Allora, «come l'ebbero udito cadde la baldanza degli avversari e fu infranta la trama degli inganni; tutti i cardinali, senza distinzione e senza indugio, si gettarono ai piedi di Enea e lo salutarono pontefice». Naturalmente, con il giubilo immenso di Roma: «Quando fu cosa certa che Enea era stato posto sul soglio di Pietro, non ci fu nessuno che non esultasse. Avresti visto agitarsi per la gioia non solo gli uomini, ma direi quasi anche gli animali e gli edifici della città; riso, allegrezza dovunque, dovunque grida plaudenti: o Siena, Siena, o Siena beata, viva Siena, godi Siena! I vecchi affermano di non aver mai visto in Roma un così grande giubilo popolare».
Da quel momento cessa Enea e incomincia Pio, con la sua immensa saggezza, con la sua fluviale oratoria. Pensa a sistemare i feudi della Chiesa, a intromettersi nei regni d'Europa, soprattutto a lanciare la grande crociata contro il Turco. Dall'alto del suo soglio, vede e giudica regnanti e condottieri, conosce e descrive tutti i misfatti pubblici e privati delle corti europee e dei signorotti italiani.
Alla corte pontificia c'è il cardinale di Arras: «Tanto gli fu familiare e consueto il mentire e lo spergiurare che spesso finì con l'ingannare se stesso, e avrebbe detto il vero quando avesse riconosciuto di avere mentito». Iracondo, il cardinale di Arras prende a pugni i servitori e, a tavola, tira loro in faccia i piatti d'argento.
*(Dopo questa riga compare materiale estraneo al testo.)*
Lemma ztake_zdrop i l : ztake i l ++ zdrop i l = l.
Proof. apply take_drop. Qed.
Lemma ztake_all i l : zlen l <= i -> ztake i l = l.
Proof. unfold zlen, ztake. intros. apply take_ge. lia. Qed.
Lemma zdrop_all i l : zlen l <= i -> zdrop i l = [].
Proof. unfold zlen, zdrop. intros. apply drop_ge. lia. Qed.
Lemma ztake_0 l : ztake 0 l = [].
Proof. done. Qed.
Lemma zdrop_0 l : zdrop 0 l = l.
Proof. done. Qed.
Lemma ztake_nonpos i l : i <= 0 -> ztake i l = [].
Proof. unfold ztake. intros. by replace (Z.to_nat i) with 0%nat by lia. Qed.
Lemma zdrop_nonpos i l : i <= 0 -> zdrop i l = l.
Proof. unfold zdrop. intros. by replace (Z.to_nat i) with 0%nat by lia. Qed.

Lemma ztake_app_l i l k : i <= zlen l -> ztake i (l ++ k) = ztake i l.
Proof. unfold zlen, ztake. intros. apply take_app_le. lia. Qed.
Lemma ztake_app_len l k : ztake (zlen l) (l ++ k) = l.
Proof. unfold zlen, ztake. rewrite Nat2Z.id. apply take_app_length. Qed.
Lemma zdrop_app_len l k : zdrop (zlen l) (l ++ k) = k.
Proof. unfold zlen, zdrop. rewrite Nat2Z.id. apply drop_app_length. Qed.
Lemma zdrop_app_l i l k : i <= zlen l -> zdrop i (l ++ k) = zdrop i l ++ k.
Proof. unfold zlen, zdrop. intros. apply drop_app_le. lia. Qed.
Lemma zdrop_app_r i l k : zlen l <= i -> zdrop i (l ++ k) = zdrop (i - zlen l) k.
Proof.
  unfold zlen, zdrop. intros. rewrite drop_app_ge by lia. f_equal. lia.
Qed.
Lemma ztake_app_r i l k : zlen l <= i -> ztake i (l ++ k) = l ++ ztake (i - zlen l) k.
Proof.
  unfold zlen, ztake. intros. rewrite take_app_ge by lia. do 2 f_equal. lia.
Qed.
Lemma zdrop_zdrop i j l : 0 <= i -> 0 <= j -> zdrop i (zdrop j l) = zdrop (i + j) l.
Proof. unfold zdrop. intros. rewrite drop_drop. f_equal. lia. Qed.
Lemma ztake_ztake i j l : i <= j -> ztake i (ztake j l) = ztake i l.
Proof. unfold ztake. intros. rewrite take_take. f_equal. lia. Qed.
Gran bevitore e amatore, una volta «una donna di Tivoli, una prostituta, che aveva dormito una notte con lui, raccontò poi in giro che si era giaciuta presso un otre gonfio di vino». Ma «le nobili signore di Roma quando lo vedevano passare nella sua statura alta, bene eretta, col petto ampio, nel volto florido e rubicondo, con le sue membra forti e robuste, lo chiamavano l'Achille di Venere e cioè l'eroe dell'amore».

Giovanni Dracula amico dei mariti
Nella Valacchia c'è Giovanni Dracula, l'Impalatore, che oltre alle normali scelleratezze in patria, fa stragi orrende di prigionieri di guerra, comprese «fanciulle di sovrana bellezza»: «Ad alcuni fece strappare la pelle, altri fece arrostire al vivo fuoco infilzati negli spiedi, altri fece gettare nell'olio bollente, altri ancora fece infilzare e trafiggere sui pali, tanti che si vedeva come una selva di pali o antenne nella pianura, nella quale era avvenuto quell'orribile spettacolo di torture e di carneficina».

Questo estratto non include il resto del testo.